Allgemein
Steckling nennt man eine abgetrennte Triebspitze einer Pflanze, die in den Boden gesteckt wird und dort beginnt, neue Wurzeln auszubilden, so dass daraus wieder eine komplette Pflanze heranwächst. Je nach Pflanzenart verwendet man krautige oder holzige Pflanzenteile, bevorzugt die Triebspitze, aber auchTeile des Triebes.
Das Wunder der Bewurzelung
Bemerkenswert ist die Fähigkeit vieler Pflanzen, aus der Schnittstelle eines krautigen Triebes Wurzeln wachsen zu lassen. Diese Fähigkeit wird heute im grossen Stil genutzt, um Pflanzen vegetativ zu vermehren. Doch warum haben die Pflanzen diese Fähigkeit entwickelt? Wahrscheinlich hatten die Pflanzen diese Fähigkeit schon entwickelt, bevor der Mensch begann, Stecklinge zu schneiden.Immerhin braucht man dazu ein scharfes Messer oder zumindest eine sehr scharfe Steinklinge, deren mögliche Anwendung man auf einige zehntausend Jahre beschränken kann.
Absenker
Vielleicht ist die Fähigkeit, am Trieb Wurzeln wachsen zu lassen, zuerst in der Form von Absenkern entstanden, wobei der Trieb Kontakt mit dm Boden bekommt und an den Internodien neue Wurzeln ausbildet, über die er zusätzliche Nährstoffe aufnehmen kann, um den Trieb zu versorgen. Vielleicht hat auch Trockenstress dazu beigetragen, diese Fähigkeit zu entwickeln, wenn der Trieb an einer feuchten Stelle den Boden berührte, während die Wurzeln der Pflanzen kaum Wasser finden konnten. Insbesondere bei grossen Pflanzen könnte es sein, dass spärlicher Regen am Blätterdach abläuft und vermehrt die Peripherie der Pflanze befeuchtet.
Vom Absenker zum Steckling
Der nächste Schritt mag gewesen sein, dass die neu gebildeten Wurzeln nicht nur die Mutterpflanze versorgen konnten, sondern dass der bewurzelte Trieb überleben konnte, auch wenn die Mutterpflanze abstarb. So konnte sich die Pflanze auch ausbreiten, wenn die Bedingungen für die Keimung der Samen nicht optimal war oder eine Befruchtung nicht möglich war. Die Fähigkeit zur vegetativen Vermehrung ist auch bei Einzellern und niederen Tieren bekannt und scheint die ursprüngliche Form der Vermehrung zu sein, die Zellteilung.
Zellteilung
Die Zellteilung oder Mitose beginnt mit der Verdopplung des Chromosoms einer Zelle. Dabei spaltet sich die DNA in zwei RNA Stränge auf, die mit den passenden Molekülen gespiegelt andocken und jeweils wieder einen kompletten DNA Strang bilden, sodass der ursprüngliche DNA Strang sich verdoppelt hat.

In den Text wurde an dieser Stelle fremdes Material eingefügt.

(* ===== verification/KLogic.v ===== *)
(** A program logic for kernel threads that run concurrently on several CPUs.

    A thread is verified alone, against what it may assume of the others: its
    [view].  A view records the CPU the thread runs on and that CPU's
    [struct cpu], the spin locks the thread holds, and, when it holds the lock of
    a process, that process's state.  [vstep] gives, for every access, what it
    requires of the view and what it leaves in it; [twp] lifts it to programs.
    Locks have ranks and are taken in increasing order.  KInv.v proves that
    threads verified this way are safe in every interleaving. *)

From S2P Require Import Prelude BufCache BufSpec KState CString Kalloc Vm KThread.
Local Open Scope Z_scope.

(** * Views *)

(** What a process's kernel thread is, to the others: not there, saved in its
    context and ready to be resumed, or executing on some CPU. *)
Inductive phase := Absent | Saved | Live.
#[export] Instance phase_eq_dec : EqDecision phase.
Proof. solve_decision. Defined.

(** The invariant of [p->lock]: the state of a process whose lock is free tells
    where its thread is. *)
Definition lock_inv (s : procstate) (ph : phase) : Prop :=
  match s with
  | UNUSED | ZOMBIE => ph <> Live
  | USED | RUNNABLE | SLEEPING => ph = Saved
  | RUNNING => ph = Live
  end.

(** The order in which locks are taken. *)
Definition rank (l : lockid) : nat :=
  match l with PLock _ => 1 | PidLock => 2 | PrLock => 3 | _ => 0 end.

(** [v_half] is a lock whose [locked] is set and whose [cpu] is not; [v_pl] the
    process whose lock is held; [v_mine] the processes the thread is creating. *)
Record view := View {
  v_cpu : nat; v_noff : Z; v_intena : bool; v_sie : bool; v_proc : option nat;
  v_held : list lockid; v_half : option lockid;
  v_pl : option (nat * procstate * phase); v_mine : gset nat;
}.

Definition v_has (v : view) (l : lockid) : Prop := l ∈ v_held v \/ v_half v = Some l.

Definition set_v_sie b v := View (v_cpu v) (v_noff v) (v_intena v) b (v_proc v) (v_held v) (v_half v) (v_pl v) (v_mine v).
Definition set_v_rec (x : cpu) v := View (v_cpu v) (c_noff x) (c_intena x) (v_sie v) (c_proc x) (v_held v) (v_half v) (v_pl v) (v_mine v).
Definition set_v_locks H h v := View (v_cpu v) (v_noff v) (v_intena v) (v_sie v) (v_proc v) H h (v_pl v) (v_mine v).
Definition set_v_pl p v := View (v_cpu v) (v_noff v) (v_intena v) (v_sie v) (v_proc v) (v_held v) (v_half v) p (v_mine v).
Definition set_v_mine M v := View (v_cpu v) (v_noff v) (v_intena v) (v_sie v) (v_proc v) (v_held v) (v_half v) (v_pl v) M.
Definition set_v_place c ia v := View c (v_noff v) ia (v_sie v) (v_proc v) (v_held v) (v_half v) (v_pl v) (v_mine v).

Definition v_rec (v : view) : cpu := Cpu (v_proc v) (v_noff v) (v_intena v).

(** The process a thread belongs to: the scheduler runs without one. *)
Definition proc_of (t : thread) : option nat := match t with KProc p => Some p | KSched _ => None end.

(** Interrupts are on only outside every critical section. *)
Definition calm (t : thread) (v : view) : Prop :=
  v_sie v = true ->
  v_noff v = 0 /\ v_held v = [] /\ v_half v = None /\ v_pl v = None /\ v_proc v = proc_of t.

(** A thread of a process may find itself on another CPU. *)
Definition moves (t : thread) (c c' : nat) : Prop := c' = c \/ exists p, t = KProc p.

(** What an interrupt taken here may change. *)
Definition pre (t : thread) (v v' : view) : Prop :=
  v' = v \/ (v_sie v = true /\ exists c ia, moves t (v_cpu v) c /\ v' = set_v_place c ia v).

Lemma moves_refl t c : moves t c c.
Proof. by left. Qed.
Lemma moves_trans t c c' c'' : moves t c c' -> moves t c' c'' -> moves t c c''.
Proof. unfold moves. naive_solver. Qed.
Lemma pre_refl t v : pre t v v.
Proof. by left. Qed.
Lemma pre_trans t v v' v'' : pre t v v' -> pre t v' v'' -> pre t v v''.
Proof.
  intros [->|(Hs & c & ia & Hm & ->)] H; [done|].
  destruct H as [->|(_ & c' & ia' & Hm' & ->)]; right; split; try done; eauto.
  exists c', ia'. split; [by eapply moves_trans|done].
Qed.
#[export] Hint Resolve moves_refl moves_trans pre_refl : xv6.

(** The view of a process resumed on CPU [c], and of the scheduler when a
    process gives up the CPU. *)
Definition resume_view (p c : nat) (ia : bool) (M : gset nat) : view :=
  View c 1 ia false (Some p) [PLock p] None (Some (p, RUNNING, Live)) M.
Definition back_view (p c : nat) (ia : bool) (s : procstate) (ph : phase) (M : gset nat) : view :=
  View c 1 ia false (Some p) [PLock p] None (Some (p, s, ph)) M.

(** The phase of a process that has just switched to the scheduler. *)
Definition parked (s : procstate) : phase := if decide (s = ZOMBIE) then Absent else Saved.
Definition gave_up (s : procstate) : Prop := s = RUNNABLE \/ s = SLEEPING \/ s = ZOMBIE.

(** The panics of the modelled code that do not concern locks, scheduling or
    the process table: a device that fails, an unknown trap, init exiting, and
    misuse of the disk's descriptors or of a system call number. *)
Definition tolerated : list string :=
  ["init exiting"; "kerneltrap"; "virtio_disk_intr status"; "free_desc 1"; "free_desc 2";
   "argraw"; "loadseg: address should exist"]%string.

(** * The rules of the accesses *)

Section logic.
Context {U : Type}.

Definition locked_view (t : thread) (l : lockid) (v : view) (Q : view -> Prop) : Prop :=
  let v' := set_v_locks (v_held v) (Some l) v in
  match l with
  | PLock i => forall s ph, lock_inv s ph -> (i ∈ v_mine v -> s = USED) -> (t = KProc i -> ph = Live) ->
      Q (set_v_pl (Some (i, s, ph)) v')
  | _ => Q v'
  end.

Definition unlocked_view (l : lockid) (v : view) (Q : view -> Prop) : Prop :=
  let v' := set_v_locks (v_held v) None v in
  match l with
  | PLock i => exists s ph, v_pl v = Some (i, s, ph) /\ lock_inv s ph /\ Q (set_v_pl None v')
  | _ => Q v'
  end.

(** Creating and finishing the creation of process [i]. *)
Definition mine' (i : nat) (s' : procstate) (M : gset nat) : gset nat :=
  if decide (s' = USED) then {[i]} ∪ M else M ∖ {[i]}.

Definition vstep (t : thread) {X} (e : evt U X) : view -> (X -> view -> Prop) -> Prop :=
  match e in evt _ X return view -> (X -> view -> Prop) -> Prop with
  | Tp => fun v Q => Q (v_cpu v) v
  | IntrGet => fun v Q => Q (v_sie v) v
  | IntrOff => fun v Q => Q tt (set_v_sie false v)
  | IntrOn => fun v Q => calm t (set_v_sie true v) /\ Q tt (set_v_sie true v)
  | GetCpu c => fun v Q => c = v_cpu v /\ Q (v_rec v) v
  | ModCpu c f => fun v Q =>
      c = v_cpu v /\ (forall p, t = KProc p -> c_proc (f (v_rec v)) = Some p) /\
      Q tt (set_v_rec (f (v_rec v)) v)
  | LkInit _ => fun v Q => False
  | TestAndSet l => fun v Q =>
      v_sie v = false /\ v_half v = None /\ (forall l', l' ∈ v_held v -> (rank l' < rank l)%nat) /\
      Q true v /\ locked_view t l v (Q false)
  | GetLocked l => fun v Q => forall b, (v_has v l -> b = true) -> Q b v
  | GetLkCpu l => fun v Q =>
      forall o, (l ∈ v_held v -> o = Some (v_cpu v)) -> (l ∉ v_held v -> o <> Some (v_cpu v)) -> Q o v
  | SetLkCpu l o => fun v Q =>
      match o with
      | Some c => v_half v = Some l /\ c = v_cpu v /\ Q tt (set_v_locks (l :: v_held v) None v)
      | None => v_half v = None /\ l ∈ v_held v /\
          Q tt (set_v_locks (filter (fun l' => l' <> l) (v_held v)) (Some l) v)
      end
  | LkRelease l => fun v Q => v_half v = Some l /\ unlocked_view l v (Q tt)
  | GetProc i => fun v Q =>
      forall x, (forall s ph, v_pl v = Some (i, s, ph) -> p_state x = s) -> Q x v
  | ModProc i f => fun v Q =>
      ((forall x, p_state (f x) = p_state x) /\ Q tt v) \/
      (exists s ph s', v_pl v = Some (i, s, ph) /\ PLock i ∈ v_held v /\ (forall x, p_state x = s -> p_state (f x) = s') /\
         (s = USED -> i ∈ v_mine v) /\ Q tt (set_v_mine (mine' i s' (v_mine v)) (set_v_pl (Some (i, s', ph)) v)))
  | GetG _ => fun v Q => forall x, Q x v
  | ModG _ => fun v Q => Q tt v
  | OnMem m => fun v Q => forall x s s', m s = Done (x, s') -> Q x v
  | OnFs _ => fun v Q => forall x, Q x v
  | Swtch from to => fun v Q =>
      v_sie v = false /\ v_noff v = 1 /\ v_half v = None /\ from = t /\
      match from, to with
      | KProc p, KSched c =>
          exists s, c = v_cpu v /\ v_held v = [PLock p] /\ v_pl v = Some (p, s, Live) /\ gave_up s /\
            (s <> ZOMBIE -> forall c' ia, Q tt (resume_view p c' ia (v_mine v)))
      | KSched c, KProc p =>
          c = v_cpu v /\ v_held v = [PLock p] /\ v_pl v = Some (p, RUNNING, Saved) /\ v_proc v = Some p /\
          forall s ia, gave_up s -> Q tt (back_view p c ia s (parked s) (v_mine v))
      | _, _ => False
      end
  | SetCtx i => fun v Q =>
      exists s ph, v_pl v = Some (i, s, ph) /\ ph <> Live /\ Q tt (set_v_pl (Some (i, s, Saved)) v)
  | Panic msg => fun v Q => msg ∈ tolerated
  | ReadReg _ => fun v Q => forall x, Q x v
  | WriteReg _ _ => fun v Q => Q tt v
  | User => fun v Q => Q tt v
  end.

(** * Programs *)

Fixpoint twp (t : thread) {A} (m : T U A) (Q : A -> view -> Prop) (v : view) : Prop :=
  match m with
  | TRet a => Q a v
  | TVis e k => calm t v /\ forall v', pre t v v' -> vstep t e v' (fun x v'' => twp t (k x) Q v'')
  | TIter body i k =>
      calm t v /\ exists J, (forall v', pre t v v' -> J i v') /\
        forall j v1, J j v1 -> twp t (body j) (fun r v2 =>
          match r with
          | inl j' => calm t v2 /\ forall v', pre t v2 v' -> J j' v'
          | inr r => twp t (k r) Q v2
          end) v1
  end.

Lemma vstep_mono t {X} (e : evt U X) v (Q Q' : X -> view -> Prop) :
  (forall x v', Q x v' -> Q' x v') -> vstep t e v Q -> vstep t e v Q'.
Proof.
  intros HQ. destruct e; simpl; unfold locked_view, unlocked_view; try naive_solver.
  - destruct l; naive_solver.
  - destruct o; naive_solver.
  - destruct l; naive_solver.
  - destruct from, to; naive_solver.
Qed.

Lemma twp_mono t {A} (m : T U A) v (Q Q' : A -> view -> Prop) :
  (forall a v', Q a v' -> Q' a v') -> twp t m Q v -> twp t m Q' v.
Proof.
  revert v Q Q'. induction m as [A a|A X e k IH|A I R body IHb i k IH]; intros v Q Q' HQ; simpl.
  - apply HQ.
  - intros [Hc H]. split; [done|]. intros v' Hp. eapply vstep_mono; [|by apply H]. naive_solver.
  - intros [Hc (J & HJ & H)]. split; [done|]. exists J. split; [done|]. intros j v1 H1.
    eapply IHb; [|by apply H]. intros [j'|r] v2; naive_solver.
Qed.

Lemma twp_bind t {A B} (m : T U A) (f : A -> T U B) v (Q : B -> view -> Prop) :
  twp t m (fun a v' => twp t (f a) Q v') v -> twp t (m ≫= f) Q v.
Proof.
  change (m ≫= f) with (tbind f m).
  revert v. induction m as [A a|A X e k IH|A I R body IHb i k IH]; intros v; simpl.
  - done.
  - intros [Hc H]. split; [done|]. intros v' Hp. eapply vstep_mono; [|by apply H]. naive_solver.
  - intros [Hc (J & HJ & H)]. split; [done|]. exists J. split; [done|]. intros j v1 H1.
    eapply twp_mono; [|by apply H]. intros [j'|r] v2; naive_solver.
Qed.

Lemma twp_unbind t {A B} (m : T U A) (f : A -> T U B) v (Q : B -> view -> Prop) :
  twp t (m ≫= f) Q v -> twp t m (fun a v' => twp t (f a) Q v') v.
Proof.
  change (m ≫= f) with (tbind f m).
  revert v. induction m as [A a|A X e k IH|A I R body IHb i k IH]; intros v; simpl.
  - done.
  - intros [Hc H]. split; [done|]. intros v' Hp. eapply vstep_mono; [|by apply H]. naive_solver.
  - intros [Hc (J & HJ & H)]. split; [done|]. exists J. split; [done|]. intros j v1 H1.
    eapply twp_mono; [|by apply H]. intros [j'|r] v2; naive_solver.
Qed.

(** Interrupts leave a thread's view fit for what follows. *)
Lemma twp_pre t {A} (m : T U A) v v' (Q : A -> view -> Prop) :
  (forall a v v', pre t v v' -> Q a v -> Q a v') -> pre t v v' -> twp t m Q v -> twp t m Q v'.
Proof.
  intros HQ Hp. destruct m as [a|X e k|I R body i k]; simpl; [by apply HQ| |].
  - intros [Hc H]. split.
    + destruct Hp as [->|(? & c & ia & _ & ->)]; [done|]. exact Hc.
    + intros v'' Hp'. apply H. by eapply pre_trans.
  - intros [Hc (J & HJ & H)]. split.
    + destruct Hp as [->|(? & c & ia & _ & ->)]; [done|]. exact Hc.
    + exists J. split; [|done]. intros v'' Hp'. apply HJ. by eapply pre_trans.
Qed.

(** One unfolding of a loop. *)
Lemma twp_unfold t {A I R} (body : I -> T U (I + R)) i (k : R -> T U A) v (Q : A -> view -> Prop) :
  twp t (TIter body i k) Q v ->
  twp t (tbind (fun r => match r with inl j => TIter body j k | inr r => k r end) (body i)) Q v.
Proof.
  intros [Hc (J & HJ & H)]. apply (twp_bind t (body i)). eapply twp_mono; [|apply H, HJ, pre_refl].
  intros [j|r] v2; [|done]. intros [Hc2 H2]. split; [done|]. by exists J.
Qed.
End logic.

Arguments twp {U} t {A} m Q v : simpl never.
Arguments tbind {U A B} f m : simpl never.
Arguments ev {U X} e : simpl never.
Arguments loop {U I R} body i : simpl never.
Arguments mbind : simpl never.
Arguments slots : simpl never.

Bemerkenswert hierbei ist, die beiden neuen DNA Stränge aus einem "alten" RNA Strang bestehen und aus einem neu gebildeten RNA Strang, so dass es sein könnte, dass es noch sehr sehr alte RNA Stränge gibt.

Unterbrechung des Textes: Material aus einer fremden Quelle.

Record dinv (s : gst U) (G : thread -> dghost) : Prop := {
  dv_cons : guarded s G ConsLock l_cons (g_cons (s_glob s));
  dv_uart : guarded s G UartLock l_uart (g_uart (s_glob s));
  dv_disk : guarded s G DiskLock l_disk (g_disk (s_glob s));
  dv_ring : exists a, crep (g_cons (s_glob s)) a;
  dv_line : (forall t, l_cons (G t) = None) -> cons_ok (g_cons (s_glob s));
  dv_tx : uart_ok (g_uart (s_glob s));
  dv_own : owned (g_disk (s_glob s)) (fun t => l_own (G t));
  dv_req t : l_disk (G t) = None -> requests (l_own (G t));
}.

(** * Code that leaves the drivers alone *)

Definition dev_lock (l : lockid) : bool :=
  match l with ConsLock | UartLock | DiskLock => true | _ => false end.

Definition quiet_evt {X} (e : evt U X) : Prop :=
  match e with
  | LkInit l | TestAndSet l | LkRelease l => dev_lock l = false
  | ModG f => forall g, g_cons (f g) = g_cons g /\ g_uart (f g) = g_uart g /\ g_disk (f g) = g_disk g
  | Panic msg => msg ∉ disk_panics
  | _ => True
  end.
Fixpoint quiet {A} (m : T U A) : Prop :=
  match m with
  | TRet _ => True
  | TVis e k => quiet_evt e /\ forall x, quiet (k x)
  | TIter body i k => (forall j, quiet (body j)) /\ forall r, quiet (k r)
  end.

Lemma quiet_bind {A B} (m : T U A) (f : A -> T U B) : quiet m -> (forall a, quiet (f a)) -> quiet (m ≫= f).
Proof.
  intros Hm Hf. change (m ≫= f) with (tbind f m). induction m as [A a|A X e k IH|A I R body IHb i k IH]; simpl.
  - apply Hf.
  - destruct Hm as [He Hk]. split; [done|]. auto.
  - destruct Hm as [Hb Hk]. split; [done|]. auto.
Qed.
Lemma quiet_ret {A} (a : A) : quiet (mret a).
Proof. done. Qed.
Lemma quiet_ev {X} (e : evt U X) : quiet_evt e -> quiet (ev e).
Proof. done. Qed.
Lemma quiet_loop {I R} (body : I -> T U (I + R)) i : (forall j, quiet (body j)) -> quiet (loop body i).
Proof. done. Qed.
Lemma quiet_panic {A} msg : msg ∉ disk_panics -> quiet (tpanic (A := A) msg).
Proof. split; [done|]. by intros []. Qed.
Lemma quiet_tfor {X} (l : list X) body : (forall x, quiet (body x)) -> quiet (tfor l body).
Proof. intros H. induction l; simpl; [done|]. by apply quiet_bind. Qed.
Lemma quiet_tfind {X R} (l : list X) (body : X -> T U (option R)) : (forall x, quiet (body x)) -> quiet (tfind l body).
Proof. intros H. induction l; simpl; [done|]. apply quiet_bind; [done|]. by intros []. Qed.

End inv.
Arguments quiet {U A} m : simpl never.
#[export] Hint Extern 1 (quiet (ev _)) => (apply quiet_ev; first [exact I | reflexivity | intros []; done]) : quiet.
#[export] Hint Extern 1 (quiet (tpanic _)) => (apply quiet_panic; unfold disk_panics; set_solver) : quiet.

(** Code built from known code. *)
Ltac qt := autounfold with quiet; repeat first
  [ apply quiet_ret | solve [auto with quiet] | apply quiet_bind; [|intros ?]
  | apply quiet_loop; intros ? | apply quiet_tfor; intros ? | apply quiet_tfind; intros ?
  | match goal with
    | |- quiet (match ?e with _ => _ end) => destruct e
    end ].

Section rules.
Context {U : Type}.
Implicit Types s : gst U.

(** The state of the drivers and their locks. *)
Definition same_dev (s s' : gst U) : Prop :=
  (forall l, dev_lock l = true -> l_locked (s_lk s' l) = l_locked (s_lk s l)) /\ g_cons (s_glob s') = g_cons (s_glob s) /\
  g_uart (s_glob s') = g_uart (s_glob s) /\ g_disk (s_glob s') = g_disk (s_glob s).

Lemma dinv_same s s' G : same_dev s s' -> dinv s G -> dinv s' G.
Proof.
  intros (Hl & Hc & Hu & Hd) [H1 H2 H3 H4 H5 H6 H7 H8]. split; rewrite ?Hc, ?Hu, ?Hd; try done;
    intros t x Hx; rewrite Hl by done; eauto.
Qed.

Lemma quiet_same o c {X} (e : evt U X) s x s' : quiet_evt e -> exec o c e s = RStep _ x s' -> same_dev s s'.
Proof.
  intros He Hx. destruct e; simpl in He, Hx; simplify_eq; try done;
    try (repeat case_match; simplify_eq; done);
    try (split; [|done]; intros l' Hl'; simpl; rewrite fn_lookup_insert_ne by congruence; done).
  - split; [|done]. intros l' _. simpl. destruct (decide (l = l')) as [<-|]; [|by rewrite fn_lookup_insert_ne].
    by rewrite fn_lookup_insert.
  - split; [done|]. apply He.
Qed.

Lemma quiet_halt o c {X} (e : evt U X) s h : quiet_evt e -> exec o c e s = RHalt _ h -> dev_halt h.
Proof. intros He Hx. destruct e; simpl in He, Hx; simplify_eq; repeat case_match; simplify_eq; done. Qed.

(** * Rules *)

Local Abbreviation dwp := (gwp (U := U) (fun s _ => dinv s) dev_halt (fun _ => True)).

Lemma dwp_quiet t {A} (m : T U A) (Q : A -> dghost -> Prop) l :
  quiet m -> (forall a, Q a l) -> dwp t m Q l.
Proof.
  revert Q. induction m as [A a|A X e k IH|A I R body IHb i k IH]; intros Q Hm HQ; [apply HQ| |].
  - destruct Hm as [He Hk]. intros o c s cu G HI Hl Hd. destruct (exec o c e s) as [x s'|from to x|i x| |h] eqn:Ex; try done.
    + exists G. split; [|split; [done|]]; [by eapply dinv_same, HI; eapply quiet_same|].
      rewrite Hl. by apply IH.
    + exists G. split; [done|]. split; [done|]. rewrite Hl. by apply IH.
    + exists G. split; [done|]. split; [done|]. split; [done|]. rewrite Hl. by apply IH.
    + by eapply quiet_halt.
  - destruct Hm as [Hb Hk]. exists (fun _ l' => l' = l). split; [done|]. intros j l1 ->.
    apply IHb; [done|]. intros [j'|r]; [done|]. by apply IH.
Qed.

Lemma dwp_panic t {A} msg (Q : A -> dghost -> Prop) l : msg ∉ disk_panics -> dwp t (tpanic (U := U) msg) Q l.
Proof. intros Hm o c s cu G HI Hl Hd. exact Hm. Qed.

Entstehen bei der Replikation Fehler, dockt ein "falsches" Molekül an, wird bei der nächsten Zellteilung dieser Fehler zumindest von dem einen, neu gebildeten RNA Starng wietergegeben. Dadurch entstehen Mutationen, die geringfügige Änderungen hervorrufen können.

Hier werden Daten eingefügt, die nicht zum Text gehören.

Definition set_l_p v l := WGhost (l_w l) v (l_chan l) (l_about l) (l_slept l) (l_scan l) (l_awake l) (l_debt l) (l_par l) (l_fresh l).
Definition set_l_w v l := WGhost v (l_p l) (l_chan l) (l_about l) (l_slept l) (l_scan l) (l_awake l) (l_debt l) (l_par l) (l_fresh l).
Definition set_l_chan v l := WGhost (l_w l) (l_p l) v (l_about l) (l_slept l) (l_scan l) (l_awake l) (l_debt l) (l_par l) (l_fresh l).
Definition set_l_slept v l := WGhost (l_w l) (l_p l) (l_chan l) (l_about l) v (l_scan l) (l_awake l) (l_debt l) (l_par l) (l_fresh l).
Definition set_l_scan v l := WGhost (l_w l) (l_p l) (l_chan l) (l_about l) (l_slept l) v (l_awake l) (l_debt l) (l_par l) (l_fresh l).
Definition set_l_par v l := WGhost (l_w l) (l_p l) (l_chan l) (l_about l) (l_slept l) (l_scan l) (l_awake l) (l_debt l) v (l_fresh l).
Definition set_l_fresh v l := WGhost (l_w l) (l_p l) (l_chan l) (l_about l) (l_slept l) (l_scan l) (l_awake l) (l_debt l) (l_par l) v.
Definition owe q l := WGhost (l_w l) (l_p l) (l_chan l) (l_about l) (l_slept l) (l_scan l) (l_awake l) ({[q]} ∪ l_debt l) (l_par l) (l_fresh l).
Definition awaken q l :=
  WGhost (l_w l) (l_p l) (l_chan l) (l_about l) (l_slept l) (l_scan l) ({[q]} ∪ l_awake l) (l_debt l ∖ {[q]}) (l_par l) (l_fresh l).
(** Giving up a lock gives up what it protects. *)
Definition drop_w about l := WGhost false (l_p l) (l_chan l) about (l_slept l) ∅ ∅ ∅ None (l_fresh l).
Definition drop_p l := WGhost (l_w l) None None false (l_slept l) (l_scan l) (l_awake l) (l_debt l) (l_par l) false.

(** The locks that are tracked. *)
Inductive tlock := TW | TP (i : nat).
Definition lock_of (k : tlock) : lockid := match k with TW => WaitLock | TP i => PLock i end.
Definition has (l : wghost) (k : tlock) : Prop := match k with TW => l_w l = true | TP i => l_p l = Some i end.

Section winv.
Context {U : Type}.
(** The process init. *)
Context (ini : option nat).
Implicit Types (s : gst U) (G : thread -> wghost).

(** A process sleeps in wait; or is on its way to. *)
Definition asleep s (p : nat) : Prop := p_state (s_proc s p) = SLEEPING /\ p_chan (s_proc s p) = Some (ChProc p).
Definition drowsy s G (p : nat) : Prop := l_about (G (KProc p)) = true \/ asleep s p.

Record winv s (cu : nat -> thread) G : Prop := {
  w_init : g_initproc (s_glob s) = ini;
  w_has t k : has (G t) k -> exists c, s_lk s (lock_of k) = Spinlock true (Some c) /\ cu c = t;
  w_about p : l_about (G (KProc p)) = true -> l_p (G (KProc p)) = Some p;
  w_chan p ch : l_chan (G (KProc p)) = Some ch -> l_p (G (KProc p)) = Some p /\ p_chan (s_proc s p) = Some ch;
  w_idle p : l_slept (G (KProc p)) = false -> l_about (G (KProc p)) = false -> ~ asleep s p;
  w_scan p c : c ∈ l_scan (G (KProc p)) ->
    l_w (G (KProc p)) = true /\ (p_parent (s_proc s c) = Some p -> p_state (s_proc s c) <> ZOMBIE);
  w_awake t q : q ∈ l_awake (G t) -> l_w (G t) = true /\ ((q < NPROCn)%nat -> ~ drowsy s G q);
  w_par p q : l_par (G (KProc p)) = Some q ->
    l_w (G (KProc p)) = true /\ forall q', p_parent (s_proc s p) = Some q' -> q = Some q';
  w_fresh t : l_fresh (G t) = true -> exists i, l_p (G t) = Some i /\ p_state (s_proc s i) <> SLEEPING;
  w_main p c : (p < NPROCn)%nat -> (c < NPROCn)%nat -> p_parent (s_proc s c) = Some p -> p_state (s_proc s c) = ZOMBIE ->
    drowsy s G p -> exists t, l_w (G t) = true /\ p ∈ l_debt (G t);
}.

(** Two threads do not hold the same lock. *)
Lemma has_excl s cu G t t' k : winv s cu G -> has (G t) k -> has (G t') k -> t = t'.
Proof.
  intros I H H'. destruct (w_has _ _ _ I _ _ H) as (c & E & <-), (w_has _ _ _ I _ _ H') as (c' & E' & <-).
  rewrite E in E'. by injection E' as ->.
Qed.

(** * Changes of ghost state *)

(** What changes for one thread: the other clauses follow. *)
Lemma winv_ghost s cu G t l : winv s cu G ->
  (forall k, has l k -> has (G t) k \/ exists c, s_lk s (lock_of k) = Spinlock true (Some c) /\ cu c = t) ->
  (forall p, t = KProc p -> l_about l = true -> l_about (G t) = true /\ l_p l = Some p) ->
  (forall p ch, t = KProc p -> l_chan l = Some ch -> l_p l = Some p /\ p_chan (s_proc s p) = Some ch) ->
  (forall p, t = KProc p -> l_slept l = false -> l_about l = false -> ~ asleep s p) ->
  (forall p c, t = KProc p -> c ∈ l_scan l -> l_w l = true /\ (p_parent (s_proc s c) = Some p -> p_state (s_proc s c) <> ZOMBIE)) ->
  (forall q, q ∈ l_awake l -> l_w l = true /\ ((q < NPROCn)%nat -> ~ drowsy s G q)) ->
  (forall p q, t = KProc p -> l_par l = Some q -> l_w l = true /\ forall q', p_parent (s_proc s p) = Some q' -> q = Some q') ->
  (l_fresh l = true -> exists i, l_p l = Some i /\ p_state (s_proc s i) <> SLEEPING) ->
  (forall p c, l_w (G t) = true -> p ∈ l_debt (G t) -> (p < NPROCn)%nat -> (c < NPROCn)%nat -> p_parent (s_proc s c) = Some p ->
     p_state (s_proc s c) = ZOMBIE -> drowsy s G p -> l_w l = true /\ p ∈ l_debt l) ->
  winv s cu (<[t := l]> G).
Proof.
  intros I Hhas Hab Hch Hid Hsc Haw Hpa Hfr Hde.
  assert (Hg : forall t', (t' = t /\ <[t := l]> G t' = l) \/ (t' <> t /\ <[t := l]> G t' = G t')).
  { intros t'. destruct (decide (t = t')) as [<-|]; [left; by rewrite fn_lookup_insert|right; by rewrite fn_lookup_insert_ne]. }
  assert (Hdr : forall q, drowsy s (<[t := l]> G) q -> drowsy s G q).
  { intros q [Hq|Hq]; [left|by right]. destruct (Hg (KProc q)) as [[Eq ->]|[_ ->]] in Hq; [|done]. rewrite <- Eq in *. by eapply Hab. }
  split.
  - apply I.
  - intros t' k. destruct (Hg t') as [[-> ->]|[_ ->]]; [intros [H|H]%Hhas; [by apply I|done]|apply I].
  - intros p. destruct (Hg (KProc p)) as [[E ->]|[_ ->]]; [|apply I]. intros H. by eapply Hab.
  - intros p ch. destruct (Hg (KProc p)) as [[E ->]|[_ ->]]; [by apply Hch|apply I].
  - intros p. destruct (Hg (KProc p)) as [[E ->]|[_ ->]]; [by apply Hid|apply I].
  - intros p c. destruct (Hg (KProc p)) as [[E ->]|[_ ->]]; [by apply Hsc|apply I].
  - intros t' q H. assert (Hq : l_w (<[t := l]> G t') = true /\ ((q < NPROCn)%nat -> ~ drowsy s G q)).
    { destruct (Hg t') as [[E E']|[_ E']]; rewrite E' in *; [by apply Haw|by eapply I]. }
    destruct Hq as [? Hq]. split; [done|]. intros Hn Hd. by apply Hq, Hdr.
  - intros p q. destruct (Hg (KProc p)) as [[E ->]|[_ ->]]; [by apply Hpa|apply I].
  - intros t'. destruct (Hg t') as [[E ->]|[_ ->]]; [done|apply I].
  - intros p c Hp Hc H1 H2 H3. destruct (w_main _ _ _ I p c Hp Hc H1 H2 (Hdr _ H3)) as (t' & Hw & Hd).
    exists t'. destruct (Hg t') as [[-> ->]|[_ ->]]; [|done]. by eapply Hde; eauto.
Qed.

Bei der generativen Vermehrung ist im Prinzip der Zellteilung eine Vermischung und Neukombination zweier DNA Stränge vorausgegangen. Durch weitere Zellteilung wächst dann ein Lebewesen heran, das Erbeigenschaften hat, die aus einer zufälligen Kombination der Elterneigenschaften bestehen.
Spezialisierung der Zelle
Anscheinend können neu gebildete Pflanzenzellen verschiedene Aufgaben übernehmen, sich also spezialisieren. Die einen werden Blattzellen und andere können Wurzelzellen werden, je nach dem, was die Pflanze am Nötigsten braucht. Die Zellteilung bei Pflanzen geschieht vorwiegend an den Knospen.